The hard coat film in which the said mixed layer contains the hardened | cured material of the compound (b1) which has an epoxy group, and the hardened | cured material of the compound (b2) which has a 2 or more (meth) acryloyl group in 1 molecule.
2. The hard coat film according to claim 1, wherein the thickness of the mixed layer is 0.05 μm to 10 μm.
On the surface opposite to the hard coat layer side of the mixed layer, it has a scratch-resistant layer,

The hard coat film according to claim 1 or 2, wherein the scratch-resistant layer contains a cured product of the compound (c1) having two or more (meth) acryloyl groups in one molecule.
The hard coat film according to claim 3, wherein the total thickness of the mixed layer and the scratch-resistant layer is 0.1 μm to 10 μm.
The hard coat film according to any one of claims 1 to 4, wherein the polyorganosilsesquioxane (a1) having an epoxy group is a polyorganosilsesquioxane having an alicyclic epoxy group.
The hard coat film according to any one of claims 1 to 5, wherein the compound (b1) having an epoxy group is a polyorganosilsesquioxane having an epoxy group.
The hard coat film according to claim 6, wherein the compound (b1) having an epoxy group is a polyorganosilsesquioxane having an alicyclic epoxy group.
The content of the cured product of the compound (b2) having two or more (meth) acryloyl groups in one molecule in the mixed layer is such that the cured product of the compound (b1) having the epoxy group and the one molecule.

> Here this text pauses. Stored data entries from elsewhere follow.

Definition sbind {A B} (m : stM S E A) (k : A -> stM S E B) : stM S E B :=
  fun s => match m s with
           | (Ok a, s') => k a s'
           | (Err e, s') => (Err e, s')
           end.

Definition sthrow {A} (e : E) : stM S E A := fun s => (Err e, s).

Definition sget : stM S E S := fun s => (Ok s, s).

Definition sput (s : S) : stM S E unit := fun _ => (Ok tt, s).

(** A pure, fallible step that does not touch the state. *)
Definition sfrom {A} (o : outcome E A) : stM S E A := fun s => (o, s).

(** Lift a pure, fallible step on the state. *)
Definition slift {A} (f : S -> outcome E (A * S)) : stM S E A :=
  fun s => match f s with
           | Ok (a, s') => (Ok a, s')
           | Err e => (Err e, s)
           end.

Lemma sbind_ret_l {A B} (a : A) (k : A -> stM S E B) s :
  sbind (sret a) k s = k a s.
Proof. reflexivity. Qed.

Lemma sbind_ret_r {A} (m : stM S E A) s : sbind m sret s = m s.
Proof. unfold sbind, sret. destruct (m s) as [[a|e] s']; reflexivity. Qed.

Lemma sbind_assoc {A B C} (m : stM S E A) (k : A -> stM S E B)
      (k' : B -> stM S E C) s :
  sbind (sbind m k) k' s = sbind m (fun a => sbind (k a) k') s.
Proof. unfold sbind. destruct (m s) as [[a|e] s']; reflexivity. Qed.

Lemma sbind_throw {A B} (e : E) (k : A -> stM S E B) s :
  sbind (sthrow e) k s = (Err e, s).
Proof. reflexivity. Qed.

Lemma sbind_ext {A B} (m : stM S E A) (k1 k2 : A -> stM S E B) s :
  (forall a s', k1 a s' = k2 a s') -> sbind m k1 s = sbind m k2 s.
Proof. intros H. unfold sbind. destruct (m s) as [[a|e] s']; [apply H | reflexivity]. Qed.

Lemma sbind_congr {A B} (m1 m2 : stM S E A) (k1 k2 : A -> stM S E B) s :
  (forall s', m1 s' = m2 s') -> (forall a s', k1 a s' = k2 a s') -> sbind m1 k1 s = sbind m2 k2 s.
Proof. intros Hm Hk. unfold sbind. rewrite Hm. destruct (m2 s) as [[a|e] s']; [apply Hk | reflexivity]. Qed.

Lemma sbind_ok {A B} (m : stM S E A) (k : A -> stM S E B) s a s' :
  m s = (Ok a, s') -> sbind m k s = k a s'.
Proof. unfold sbind. intros ->. reflexivity. Qed.

Lemma sbind_fst_ok {A B} (m : stM S E A) (k : A -> stM S E B) s b :
  fst (sbind m k s) = Ok b ->
  exists a s', m s = (Ok a, s') /\ fst (k a s') = Ok b /\ snd (sbind m k s) = snd (k a s').
Proof. unfold sbind. destruct (m s) as [[a|e] s']; simpl; [eauto | discriminate]. Qed.

Lemma sbind_err {A B} (m : stM S E A) (k : A -> stM S E B) s e s' :
  m s = (Err e, s') -> sbind m k s = (Err e, s').
Proof. unfold sbind. intros ->. reflexivity. Qed.

Lemma slift_ok {A} (f : S -> outcome E (A * S)) s a s' :
  f s = Ok (a, s') -> slift f s = (Ok a, s').
Proof. unfold slift. intros ->. reflexivity. Qed.
(* ===== verification/SqlText.v ===== *)
(** * PostgreSQL's text input of parameters

    node-postgres sends every parameter as text ([Js.prepareValue]); the
    server converts it to the type the statement expects there.  This file
    models the conversions the store's statements need: [integer] and
    [bigint] input ([pg_strtoint] with the range of the type, in the
    syntax of PostgreSQL 15 and earlier: optional blanks and sign, decimal
    digits, blanks; version 16 also reads [0x], [0o], [0b] prefixes and
    [_] separators, which no text the store sends contains), [boolean]
    input, and [timestamp] input for the [YYYY-MM-DD HH:MM:SS] layout used by
    the import records (see the comment at lines 51-67 of
    [src/models/annotations.js]).  It proves that printing a JavaScript
    integer and reading it back as an [integer] is the identity inside the
    32-bit range; outside it the server refuses the text, with [22003]
    (out of range) while JavaScript prints the number in decimal and with
    [22P02] (invalid text) once it prints it in exponent form, from
    [10^21] on ([pg_strtoint_number_to_string]). *)

From Stdlib Require Import String Ascii ZArith List Lia Bool.
From S2P Require Import Prelude Js.
Import ListNotations.
Open Scope string_scope.

(** ** Characters *)

Definition is_space (c : ascii) : bool :=
  let n := nat_of_ascii c in
  Nat.eqb n 32 || (Nat.leb 9 n && Nat.leb n 13).

Definition digit_val (c : ascii) : option Z :=
  let n := nat_of_ascii c in
  if Nat.leb 48 n && Nat.leb n 57 then Some (Z.of_nat n - 48)%Z else None.

Fixpoint skip_spaces (s : string) : string :=
  match s with
  | String c s' => if is_space c then skip_spaces s' else s
  | EmptyString => EmptyString
  end.

(** Greedy decimal digits; [seen] records whether one digit was read. *)
Fixpoint read_digits (s : string) (acc : Z) (seen : bool) : Z * bool * string :=
  match s with
  | String c s' =>
      match digit_val c with
      | Some d => read_digits s' (acc * 10 + d)%Z true
      | None => (acc, seen, s)
      end
  | EmptyString => (acc, seen, EmptyString)
  end.

(** ** Integer input ([pg_strtoint32], [pg_strtoint64]) *)

Definition int4_min : Z := (- 2 ^ 31)%Z.
Definition int4_max : Z := (2 ^ 31 - 1)%Z.
Definition int8_min : Z := (- 2 ^ 63)%Z.
Definition int8_max : Z := (2 ^ 63 - 1)%Z.

(** An optional sign: [true] when negative. *)
Definition sign_split (s : string) : bool * string :=
  match s with
  | String "-" r => (true, r)
  | String "+" r => (false, r)
  | _ => (false, s)
  end.

(** The digits after the sign, then nothing but spaces, then the range. *)
Definition strtoint_digits (lo hi : Z) (neg : bool) (s : string) : outcome sqlstate Z :=
  let '(n, seen, rest) := read_digits s 0 false in
  if negb seen then Err invalid_text_representation
  else match skip_spaces rest with
       | EmptyString =>
           let v := if neg then (- n)%Z else n in
           if (Z.leb lo v && Z.leb v hi)%Z then Ok v else Err numeric_value_out_of_range
       | _ => Err invalid_text_representation
       end.

Definition pg_strtoint (lo hi : Z) (s : string) : outcome sqlstate Z :=
  let '(neg, s2) := sign_split (skip_spaces s) in
  strtoint_digits lo hi neg s2.

Definition int4in (s : string) : outcome sqlstate Z := pg_strtoint int4_min int4_max s.
Definition int8in (s : string) : outcome sqlstate Z := pg_strtoint int8_min int8_max s.

(** ** Boolean input ([boolin]): a case-insensitive prefix of a keyword *)

Definition lower_char (c : ascii) : ascii :=
  let n := nat_of_ascii c in
  if Nat.leb 65 n && Nat.leb n 90 then ascii_of_nat (n + 32) else c.

Fixpoint lower (s : string) : string :=
  match s with
  | String c s' => String (lower_char c) (lower s')
  | EmptyString => EmptyString
  end.

Fixpoint rstrip_spaces (s : string) : string :=
  match s with
  | EmptyString => EmptyString
  | String c s' =>
      let r := rstrip_spaces s' in
      match r with
      | EmptyString => if is_space c then EmptyString else String c EmptyString
      | _ => String c r
      end
  end.

Definition boolin (s : string) : outcome sqlstate bool :=
  let t := lower (rstrip_spaces (skip_spaces s)) in
  let pre k := (negb (String.eqb t "") && String.prefix t k)%bool in
  if pre "true" || pre "yes" || String.eqb t "1" then Ok true
  else if pre "false" || String.eqb t "no" || String.eqb t "n" || String.eqb t "0" then Ok false
  else if String.eqb t "on" then Ok true
  else if String.eqb t "off" || String.eqb t "of" then Ok false
  else Err invalid_text_representation.

(** ** Timestamps *)

Record timestamp : Type := mkTimestamp {
  ts_year : Z; ts_month : Z; ts_day : Z;
  ts_hour : Z; ts_minute : Z; ts_second : Z
}.

Definition leap_year (y : Z) : bool :=
  (Z.eqb (y mod 4) 0 && (negb (Z.eqb (y mod 100) 0) || Z.eqb (y mod 400) 0))%Z.

Definition days_in_month (y m : Z) : Z :=
  match m with
  | 2%Z => if leap_year y then 29 else 28
  | 4%Z | 6%Z | 9%Z | 11%Z => 30
  | _ => 31
  end.

Definition timestamp_valid (t : timestamp) : bool :=
  (Z.leb 1 (ts_month t) && Z.leb (ts_month t) 12 &&
   Z.leb 1 (ts_day t) && Z.leb (ts_day t) (days_in_month (ts_year t) (ts_month t)) &&
   Z.leb 0 (ts_hour t) && Z.leb (ts_hour t) 23 &&
   Z.leb 0 (ts_minute t) && Z.leb (ts_minute t) 59 &&
   Z.leb 0 (ts_second t) && Z.leb (ts_second t) 59)%Z.

(** A field of digits followed by the separator [sep] (or the end). *)
Definition read_field (s : string) : option (Z * string) :=
  let '(n, seen, rest) := read_digits s 0 false in
  if seen then Some (n, rest) else None.

Definition expect (c : ascii) (s : string) : option string :=
  match s with
  | String c' r => if Ascii.eqb c c' then Some r else None
  | EmptyString => None
  end.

The hard coat film according to any one of claims 1 to 7, which is 10% by mass or more based on the total amount of the cured product of the compound (b2) having two or more (meth) acryloyl groups.
The hard coat layer does not contain a cured product of a compound having a (meth) acryloyl group, or the content of a cured product of a compound having a (meth) acryloyl group is a polyorganosilsesquioxane having the epoxy group The hard coat film according to any one of claims 1 to 8, which is less than 10% by mass based on the total amount of the cured product of (a1) and the cured product of the compound having the (meth) acryloyl group.
The hard coat film according to any one of claims 1 to 9, wherein the substrate contains an imide polymer.
An article comprising the hard coat film according to any one of claims 1 to 10.
An image display device comprising the hard coat film according to any one of claims 1 to 10 as a surface protective film.